In other words, the authors’ model assumes there is no capital income or government transfer income, only labor income. That is a strange restriction to say the least.
And how did the authors obtain their estimates of these all-important earnings from labor? Well, for various reasons, they don’t like the estimates that are provided by some of the available sources of direct estimates of labor income data such as the Panel Study of Income Dynamics, the Current Population Survey, or even the Consumption Expenditure Survey. So what they do instead is use estimates of their own that generate the results they are seeking to predict within the oddly limited resources provided by their own model:
To get around these problems, instead of using direct estimates from earnings data, we use our own model economy to obtain a process on the endowment of efficiency labor units that delivers the U.S. distributions of earnings and wealth as measured by the SCF.
Explaining this procedure further, the authors say:
We calibrate our model economy to the Lorenz curves of U.S. earnings and wealth as reported by the 1992 Survey of Consumer Finances (SCF). We do this instead of measuring the process on earnings directly, as is standard in the literature. This feature allows us to obtain a process on earnings that is consistent with both the aggregate and the distributional data on earnings and wealth. It also enables the earnings-rich households in our model economy to accumulate sufficiently large amounts of wealth sufficiently fast.

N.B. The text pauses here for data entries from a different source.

Lemma recv_step ns w check wait_ip s w1 :
  Forall event_ok (w_events w) -> receiving ns w s w1 ->
  match (e ← select; recv_body check wait_ip s e) w1 with
  | Done (inl s', w') => receiving ns w s' w' /\ (length (w_events w') < length (w_events w1))%nat
  | Done (inr v, w') => received ns check wait_ip w v w'
  | Fault => False
  | Blocked => ~ pending w1
  end.
Proof.
  intros Hev (Ha & Hb & [b0 Hns] & Hout). destruct s as [ns1 out1]. cbn [fst snd] in *. subst out1.
  unfold mbind, io_bind. destruct (select w1) as [[e w2]| |] eqn:Es; cbn [obind];
    [|by destruct (select_not_Fault w1)|by intros ?%select_pending].
  destruct (select_after _ _ _ Es) as [Ha2 He]. pose proof (after_trans _ _ _ Ha Ha2) as Haw.
  pose proof (after_length _ _ Ha) as Hlen.
  destruct e as [| | |n|ip data]; cbn [recv_body]; unfold mret, io_ret; cbn [received].
  1-4: destruct He as [He|[_ Hlt]]; try done; split_and!; cbn [answer_ok]; eauto; try apply Hb; try apply Haw; try done; lia.
  destruct He as [|[He Hlt]]; [done|].
  assert (Hd : bytes_ok data).
  { apply (proj1 (Forall_forall _ _) (after_events _ _ Ha Hev) _ He). }
  destruct (put_datagram (buffer ns1) data) as (b' & Ep & Hl & Hok & stale & Eb); [apply Hb..|done|].
  rewrite Ep. unfold mbind, io_bind. cbn [access lift checked obind].
  assert (Hb' : buffer_ok (set_buffer ns1 b')) by done.
  assert (Hns' : exists b, set_buffer ns1 b' = set_buffer ns b) by (exists b'; by rewrite Hns).
  destruct (negb (wait_ip =? 0) && negb (wait_ip =? ip)) eqn:Ew; [by repeat split; try apply Haw; try apply Hb'|].
  set (got := take (Z.to_nat RECV_BUFFER_SIZE) data) in *.
  destruct (handle_query_spec (set_buffer ns1 b') (zlen got) check ip (Some QueryInvalid))
    as (r & out' & Eh & Hr & Hans & H12); [done|done|unfold got, RECV_BUFFER_SIZE; len|done|].
  unfold lift. rewrite Eh. cbn [obind fst snd]. destruct Hr as [->|[-> ->]]; cbn [Z.eqb].
  - split_and!; auto; try apply Hb'; try lia. right. exists data, stale. split_and!; auto.
    + destruct Ha as [[l ->] _]. apply elem_of_app. auto.
    + destruct (Z.eqb_spec wait_ip 0), (Z.eqb_spec wait_ip ip); cbn in Ew; auto; done.
  - by split_and!.
Qed.

Lemma recv_spec ns check wait_ip out0 w :
  buffer_ok ns -> Forall event_ok (w_events w) ->
  netbios_ns_recv ns check wait_ip (Some out0) w <> Fault
  /\ (pending w -> netbios_ns_recv ns check wait_ip (Some out0) w <> Blocked)
  /\ forall v w', netbios_ns_recv ns check wait_ip (Some out0) w = Done (v, w') ->
       received ns check wait_ip w v w'.
Proof.
  intros Hb Hev. unfold netbios_ns_recv. cbn [fmap option_fmap option_map].
  assert (H0 : receiving ns w (ns, Some QueryInvalid) w).
  { split_and!; auto using after_refl; try apply after_refl. exists (buffer ns). by destruct ns. }
  pose proof (fun s w1 Hs => recv_step ns w check wait_ip s w1 Hev Hs) as Hstep.
  split_and!.
  - apply (loop_not_Fault _ (receiving ns w)); [| |done]; intros s w1 *; [intros Hs E|intros Hs E];
      specialize (Hstep s w1 Hs); rewrite E in Hstep; tauto.
  - intros Hp. apply (loop_not_Blocked _ (fun s w1 => receiving ns w s w1 /\ pending w1)); [| |done].
    + intros s w1 s' w2 [Hs _] E. specialize (Hstep s w1 Hs). rewrite E in Hstep.
      destruct Hstep as [Hs' Hlt]. split; [|done]. split; [done|]. destruct Hs' as ((_ & _ & H) & _). auto.
    + intros s w1 [Hs Hp1] E. specialize (Hstep s w1 Hs). by rewrite E in Hstep.
  - intros v w'. apply (loop_invariant _ (receiving ns w)); [| |done]; intros s w1 * Hs E;
      specialize (Hstep s w1 Hs); rewrite E in Hstep; tauto.
Qed.

(** * Sending in any world *)

(** No fault; an end when an abort is pending; a result leaves a later world
    and satisfies [Q]. *)
Definition safe {A} (w : world) (m : io A) (Q : A -> Prop) : Prop :=
  m w <> Fault /\ (pending w -> m w <> Blocked)
  /\ forall a w', m w = Done (a, w') -> after w w' /\ Q a.
(** SMB_MSG_INIT_PKT, the assignments to the fields, SMB_MSG_PUT_PKT. *)
Definition put_pkt msg (L : layout) (l : list (string * Z)) : io smb_message :=
  req ← access (set_fields L (init_pkt L) 0 l);
  '(_, msg) ← smb_message_append msg (Some req) (sizeof L);
  mret msg.
Definition put_pkt_andx msg (L : layout) (l : list (string * Z)) : io smb_message :=
  req ← access (init_pkt_andx L);
  req ← access (set_fields L req 0 l);
  '(_, msg) ← smb_message_append msg (Some req) (sizeof L);
  mret msg.

(** [smb_message_append] and [smb_message_put8], result ignored. *)
Definition append msg (data : option bytes) (n : Z) : io smb_message :=
  '(_, msg) ← smb_message_append msg data n; mret msg.
Definition put8 msg (v : Z) : io smb_message :=
  '(_, msg) ← smb_message_put8 msg v; mret msg.
Definition put16 msg (v : Z) : io smb_message :=
  '(_, msg) ← smb_message_put16 msg v; mret msg.

(** SMB_MSG_ADVANCE_PKT; the assignments and SMB_MSG_INSERT_PKT(msg, 0, req). *)
Definition advance msg (n : Z) : io smb_message :=
  '(_, msg) ← smb_message_advance msg n; mret msg.
Definition insert_pkt msg (L : layout) (l : list (string * Z)) : io smb_message :=
  req ← access (set_fields L (init_pkt L) 0 l);
  '(_, msg) ← smb_message_insert msg 0 (Some req) (sizeof L);
  mret msg.
Definition insert_pkt_andx msg (L : layout) (l : list (string * Z)) : io smb_message :=
  req ← access (init_pkt_andx L);
  req ← access (set_fields L req 0 l);
  '(_, msg) ← smb_message_insert msg 0 (Some req) (sizeof L);
  mret msg.

(** [memcpy(msg->packet->payload + off, src, |src|)] *)
Definition store_payload msg (off : Z) (src : bytes) : io smb_message :=
  p ← access (packet msg);
  p ← access (put p (32 + off) src);
  mret (Message (payload_size msg) (cursor msg) (Some p)).

(** Calls of the smb_message_put functions one after the other, results
    ignored. *)
Inductive put_call :=
| Put8 (v : Z) | Put16 (v : Z) | Put32 (v : Z) | Put64 (v : Z)
| Put_utf16 (str : bytes) (n : Z)
| Put_uuid (a b c : Z) (d : bytes).

Definition put_one `{Iconv} msg (c : put_call) : io smb_message :=
  '(_, msg) ← match c with
              | Put8 v => smb_message_put8 msg v
              | Put16 v => smb_message_put16 msg v
              | Put32 v => smb_message_put32 msg v
              | Put64 v => smb_message_put64 msg v
              | Put_utf16 str n => smb_message_put_utf16 msg str n
              | Put_uuid a b c d => smb_message_put_uuid msg a b c d
              end;
  mret msg.

Fixpoint puts `{Iconv} msg (l : list put_call) : io smb_message :=
  match l with
  | [] => mret msg
  | c :: l => msg ← put_one msg c; puts msg l
  end.

End Session.

(** * What the exchanges establish *)

(** A message whose payload is [e], or less when memory was short ([enough]
    says that it was not). *)
Definition built (enough : Prop) (m : smb_message) (hd e : bytes) : Prop :=
  exists wr, message m hd wr /\ bytes_ok wr /\ zlen wr <= zlen e /\ (enough -> wr = e).

Lemma later_world w w' : later w w' -> w_tx w' = w_tx w /\ w_rx w' = w_rx w.
Proof. by intros [n ->]. Qed.

Lemma new_built cmd w :
  wp (smb_message_new cmd) (fun o w' => later w w'
    /\ match o with None => ~ lucky w | Some m => exists pid, built (lucky w) m (new_header cmd pid 0 0) [] end) w.
Proof.
  eapply wp_mono; [apply message_new_wp|]. intros [m|] w' [L H]; (split; [done|]); [|done].
  destruct H as (pid & Hm & _). exists pid, []. split_and!; [exact Hm|constructor|done|done].
Qed.
Lemma fopen_run s TT tid path n o_flags w :
  ready tr s -> represents (fds s) TT -> 0 <= tid < 65536 -> strlen path = Some n ->
  84 + 15 * (n + 1) <= 8188 -> bytes_ok (w_rx w) ->
  wp (smb_fopen s tid path o_flags)
    (fun '(r, fd, s') w' =>
      (r < 0 /\ fd = None /\ fds s' = fds s)
      \/ (r = 0 /\ ready tr s' /\ bytes_ok (w_rx w') /\ srv s' = srv s /\ (lucky w -> lucky w')
         /\ (exists utf, converts Locale UCS2LE path (n + 1) utf
              /\ requested (lucky w) SMB_CMD_CREATE tid (uid (srv s)) (create_body o_flags utf) w w')
         /\ exists p, field smb_header p 0 "status" = Some 0 /\ file_opened s TT tid p fd s')) w.
Proof.
  intros Hs HR Ht Hn Hmax Hx. unfold smb_fopen.
  destruct (strlen_inv _ _ Hn) as (q & rest & Hq & Hnq & _).
  assert (Hlen : 0 <= n + 1 <= zlen path) by (subst; len).
  apply wp_bind, (wp_lift _ _ _ _ _ (share_get_find _ _ tid HR)).
  destruct (find_share TT tid) as [e|] eqn:He; cbn [share_ptr]; [|apply wp_ret; by left].
  destruct (find_share_ptr _ _ _ _ HR He) as (Hp0 & _). rewrite Hp0.
  apply wp_bind, (wp_access _ _ _ _ _ Hn), wp_bind. eapply wp_mono; [by apply to_utf16_wp|].
  intros [pl o] w1 [L1 H1]. cbn beta iota. destruct (Z.eqb_spec pl 0); [apply wp_ret; by left|].
  destruct H1 as [?|(b & utf & -> & Hsub & Hutf & Hpl & Hconv)]; [done|].
  apply wp_bind. eapply wp_mono; [apply new_built|]. intros [m|] w2 [L2 Hm]; [|apply wp_ret; by left].
  destruct Hm as [pid Hm]. eapply fopen_request; [exact Hm|exact L2|exact Hsub|done|lia|]. intros m3 w5 L5 Hm3.
  destruct (later_world _ _ (later_trans _ _ _ L1 L5)) as [Htx5 Hrx5].
  pose proof Hs as [Htr _]. apply wp_bind. eapply wp_mono.
  { apply (wp_within _ onward); [by apply (send_msg_onward tr)|].
    eapply send_small_ok; [exact Hs|by rewrite Hrx5|exact Hm3|]. rewrite create_body_len, (length_sub _ _ _ _ Hsub). lia. }
  intros [[r s1] m4] w6 [(Hx6 & Hmv & Hs1 & Hr01 & Hreq & _) Ho]. cbn beta iota.
  destruct (moved_same _ _ Hmv) as (Hfds & Hsrv & _). destruct (Z.eqb_spec r 0); [apply wp_ret; by left|].
  apply (answer_step tr); [done|done| |].
  - intros e' s2 w7 He' Hfds2. apply wp_ret. left. split_and!; auto. congruence.
  - intros resp p s2 w7 Hs2 Hfds2 Hsrv2 Ho2 Htx7 Hx7 Hp Hst.
    eapply wp_mono; [eapply fopen_answer_ok; [exact Hs2|exact HR|congruence|exact He|exact Hp|done]|].
    intros [[r' fd] s'] w' [L7 [Hbad|(-> & Hs' & Hsrv' & Hop)]]; [by left|right]. split; [done|]. split; [done|].
    split; [by destruct (later_world _ _ L7) as [_ ->]|]. split; [congruence|].
    split; [intros Hw; by apply (later_lucky _ _ L7), (onward_lucky _ _ Ho2), (onward_lucky _ _ Ho), (later_lucky _ _ (later_trans _ _ _ L1 L5))|].
    split; [|by exists p]. exists utf. split; [done|]. destruct (later_world _ _ L7) as [Htx' _].
    eapply (requested_frame _ _ _ _ _ w5 w6); [|exact Htx5|by rewrite Htx', Htx7].
    eapply requested_mono; [by apply Hreq|]. intros Hlw. by eapply later_lucky.
Qed.
(** One share, then the rest of the loop. *)
Lemma parse_enum_step fuel pre e rest n eod i l x w :
  readable e -> lucky w -> 0 <= i < n -> l !! Z.to_nat i = Some x ->
  32 <= zlen pre -> zlen (pre ++ enum_entry e) <= 32 + eod -> 32 + eod <= zlen (pre ++ enum_entry e ++ rest) ->
  exists b w', later w w' /\ holds_text e.1 b
    /\ parse_enum_loop (S fuel) (pre ++ enum_entry e ++ rest) n eod i (zlen pre - 32) l w
       = parse_enum_loop fuel (pre ++ enum_entry e ++ rest) n eod (i + 1) (zlen (pre ++ enum_entry e) - 32)
           (<[Z.to_nat i := Some b]> l) w'.
Proof.
  destruct e as [u v]. intros (Hu & Hv & Ht) Hw Hi Hx Hpre Hle Heod. cbn [fst snd] in *.
  destruct (enum_string_len u Hu) as (Hlu & Eu & Hku), (enum_string_len v Hv) as (Hlv & Ev & Hkv).
  pose proof (align2_bound _ Hku) as Hau. rewrite Eu in Hau.
  assert (Hlen : zlen (pre ++ enum_entry (u, v)) = zlen pre + zlen (enum_string u) + zlen (enum_string v)) by (unfold enum_entry; len).
  pose proof (u32_range (align2 (zlen v `div` 2) * 2)) as Hcv.
  set (p := pre ++ enum_entry (u, v) ++ rest) in *.
  assert (E1 : get32 p (32 + (zlen pre - 32)) = Some (zlen u `div` 2)).
  { unfold p, enum_entry, enum_string. rewrite <- !app_assoc. apply get32_app; [lia|done]. }
  assert (E2 : get32 p (32 + (zlen pre - 32 + 12 + u32 (align2 (zlen u `div` 2) * 2))) = Some (zlen v `div` 2)).
  { unfold p, enum_entry. cbn [fst snd]. rewrite <- (app_assoc (enum_string u)), (app_assoc pre). unfold enum_string at 2.
    rewrite <- !(app_assoc (le_bytes 4 (zlen v `div` 2))). apply get32_app; [len|done]. }
  assert (E3 : take (Z.to_nat (zlen u)) (drop (Z.to_nat (32 + (zlen pre - 32 + 12))) p) = u).
  { unfold p, enum_entry, enum_string. cbn [fst snd]. rewrite <- !app_assoc.
    rewrite 2!app_assoc, (app_assoc _ (le_bytes 4 _)). rewrite drop_app_length' by len.
    apply take_app_length'. unfold zlen. lia. }
  cbn [parse_enum_loop]. rewrite (proj2 (Z.ltb_lt i n)), (proj2 (Z.ltb_lt (zlen pre - 32) eod)) by lia. cbn [andb negb].
  rewrite (proj2 (Z.ltb_ge eod _)) by lia. rewrite (bind_Done _ _ _ _ _ (access_Done _ _ _ E1)). cbv zeta.
  assert (Hge : 12 + zlen u <= zlen (enum_string u)) by (unfold enum_string; len).
  rewrite Eu, (proj2 (Z.ltb_ge eod _)) by lia.
  destruct (smb_iconv_Done (drop (Z.to_nat (32 + (zlen pre - 32 + 12))) p) (zlen u) UCS2LE Locale w) as (r & o & w1 & E & L & Hc).
  { rewrite <- E3 at 2. len. }
  { destruct Hu. lia. }
  unfold smb_from_utf16. rewrite (bind_Done _ _ _ _ _ E), (bind_Done _ _ _ _ _ (access_Done _ _ _ Hx)).
  rewrite (bind_Done _ _ _ _ _ (access_Done _ _ _ E2)). rewrite text_take, E3 in Hc.
  destruct Hc as [(_ & _ & Hn)|(_ & -> & b & -> & Hsub)]; [by specialize (Hn Hw)|].
  exists b, w1. split; [done|]. split.
  - apply sub_inv in Hsub as (_ & _ & _ & Hsub). unfold holds_text. rewrite Hsub at 2. unfold zlen. by rewrite Nat2Z.id, drop_0.
  - f_equal. lia.
Qed.

Definition enum_entries (es : list (bytes * bytes)) : bytes := concat (map enum_entry es).
Lemma status_field i pre rest f o w :
  locate smb_tr2_path_info f = Some (o, w) -> 0 <= value (status_values i) f < 256 ^ w ->
  field smb_tr2_path_info (pre ++ status_bytes i ++ rest) (zlen pre) f = Some (value (status_values i) f).
Proof.
  intros Hf Hv. unfold status_bytes. rewrite <- app_assoc. eapply field_pack; [exact path_info_ok|exact Hf|done|done].
Qed.

Lemma info_file_reads i pre rest name n :
  status_ok i -> zlen pre = 60 ->
  info_file (pre ++ status_bytes i ++ rest) 28 name n
  = Some (File 0 (Some name) 0 0 n (p_created i) (p_accessed i) (p_written i) (p_changed i)
      (p_alloc_size i) (p_size i) (p_attr i) 0 (p_is_dir i)).
Proof.
  intros (Ht & Ha & Hd & _) Hpre. unfold info_file. change (32 + 28) with 60. rewrite <- Hpre.
  rewrite !Forall_cons in Ht. destruct Ht as (H1 & H2 & H3 & H4 & H5 & H6 & _).
  rewrite (status_field i pre rest "created" 0 8), (status_field i pre rest "accessed" 8 8), (status_field i pre rest "written" 16 8),
    (status_field i pre rest "changed" 24 8), (status_field i pre rest "alloc_size" 40 8), (status_field i pre rest "size" 48 8),
    (status_field i pre rest "attr" 32 4), (status_field i pre rest "is_dir" 61 1) by done.
  done.
Qed.

(** A zero over a text or behind it. *)
Lemma put_cut b t k : sub b 0 (zlen t) = Some t -> 0 <= k <= zlen t -> k < zlen b ->
  exists b', put b k [0] = Some b' /\ sub b' 0 (k + 1) = Some (take (Z.to_nat k) t ++ [0]).
Proof.
  intros (_ & _ & _ & Ht)%sub_inv Hk Hl. rewrite drop_0 in Ht. rewrite put_Some by len. eexists. split; [done|].
  rewrite Ht, take_take, app_assoc, sub_Some by len. rewrite drop_0, Nat.min_l by len. f_equal. apply take_app_length'. len.
Qed.

Lemma fstat_answer_run s i n pre rest w :
  lucky w -> status_ok i -> zlen pre = 60 -> 100 + zlen (p_name i) <= n ->
  exists b w', fstat_answer s (Message n 0 (Some (pre ++ status_bytes i ++ rest))) w
      = Done ((fresh_ptr (file_heap (fds s)), set_files s (<[fresh_ptr (file_heap (fds s)) :=
          File 0 (Some b) 0 0 (zlen (p_text i)) (p_created i) (p_accessed i) (p_written i) (p_changed i)
            (p_alloc_size i) (p_size i) (p_attr i) 0 (p_is_dir i)]> (file_heap (fds s)))), w')
    /\ later w w' /\ sub b 0 (zlen (p_name i) `div` 2 + 1) = Some (take (Z.to_nat (zlen (p_name i) `div` 2)) (p_text i) ++ [0]).
Proof.
  intros Hw Hi Hpre Hn. pose proof Hi as (_ & _ & _ & Hname & Hne & Hdiv). set (p := pre ++ status_bytes i ++ rest).
  assert (Hz : 0 <= zlen (p_name i)) by (unfold zlen; lia).
  assert (E3 : take (Z.to_nat (zlen (p_name i))) (drop 132 p) = p_name i).
  { pose proof (length_pack _ (status_values i) path_info_ok) as Hl. change (sizeof smb_tr2_path_info) with 72 in Hl.
    unfold p, status_bytes. rewrite <- !app_assoc, app_assoc.
    rewrite drop_app_length' by len. apply take_app_length'. unfold zlen. lia. }
  unfold fstat_answer. cbn [payload_size packet]. change (sizeof smb_tr2_path_info) with 72. change (sizeof smb_trans2_resp + 4) with 28.
  rewrite (proj2 (Z.ltb_ge n 72)) by lia. rewrite (bind_Done _ _ _ p w) by done. cbv zeta. change (32 + 28) with 60.
  rewrite (bind_Done _ _ _ (zlen (p_name i)) w).
  2: { apply access_Done. rewrite <- Hpre. apply (status_field i pre rest "name_len" 68 4); [done|cbn; lia]. }
  change (28 + 72) with 100. rewrite (proj2 (Z.ltb_ge n (100 + _))) by lia. change (Z.to_nat (32 + 100)) with 132%nat.
  unfold mbind at 1, io_bind at 1. unfold flip at 1. rewrite Hw. cbn [obind negb]. set (w1 := set_tick w _).
  destruct (smb_iconv_Done (drop 132 p) (zlen (p_name i)) UCS2LE Locale w1) as (r & o & w2 & E & L & Hc).
  { split; [done|]. rewrite <- E3 at 1. len. } { lia. }
  unfold smb_from_utf16. rewrite (bind_Done _ _ _ _ _ E). rewrite text_take, E3 in Hc. fold (p_text i) in Hc.
  destruct Hc as [(_ & _ & Hnil)|(Hr & -> & b & -> & Hsub)]; [by specialize (Hnil Hw)|].
  rewrite (bind_Done _ _ _ b w2) by done. apply smb_iconv_room in E; [|lia|lia].
  assert (Hpos : 0 < zlen (p_name i)).
  { destruct (text_size UCS2LE Locale (p_name i) (zlen (p_name i)) Hz) as [_ Ht]. fold (p_text i) in Ht. lia. }
  destruct (put_cut b (p_text i) (zlen (p_name i) `div` 2) Hsub) as (b' & Eb & Hb'); [zdiv|zdiv|].
  rewrite (bind_Done _ _ _ _ _ (access_Done _ _ _ Eb)), (bind_Done _ _ _ _ _ (access_Done _ _ _ (info_file_reads i pre rest b' (zlen (p_text i)) Hi Hpre))).
  exists b', w2. split; [done|]. split; [by apply later_step|done].
Qed.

In other words, in order to generate the observable results, results which include rapid accumulation of wealth by earnings-rich households, and do so in a way that takes no cognizance of the fact that these households have capital income, the authors have to ignore the available data on labor income and tweak their own self-generated estimates of labor income until they have derived the observed wealth and income distribution results.
Now you might call these results “science”. But if I understand these parts of the paper correctly, then what the authors are doing is similar to the results one could get if one attempted to model the muscle mass distribution of American adults by assuming a model in which there is no protein ingestion via meat consumption, but an adjustable parameter for protein ingestion via legume consumption. You might discover that if you completely ignore the manifest empirical fact that Americans consume a lot of meat, but then assume the right value for bean consumption, you can generate the observed muscle mass distribution. This might be an interesting exercise, but one that would quickly be dismissed as an explanation of the actual phenomena under investigation, since its assumptions are clearly at odds with the empirical facts.
In a world in which it is obvious and well known that people earn substantial income from their existing wealth, and not just from labor, there is no reason to pay much attention to other-worldly models that seek to save the observable income and wealth distribution phenomena by positing a non-capitalist world in which all income is labor income.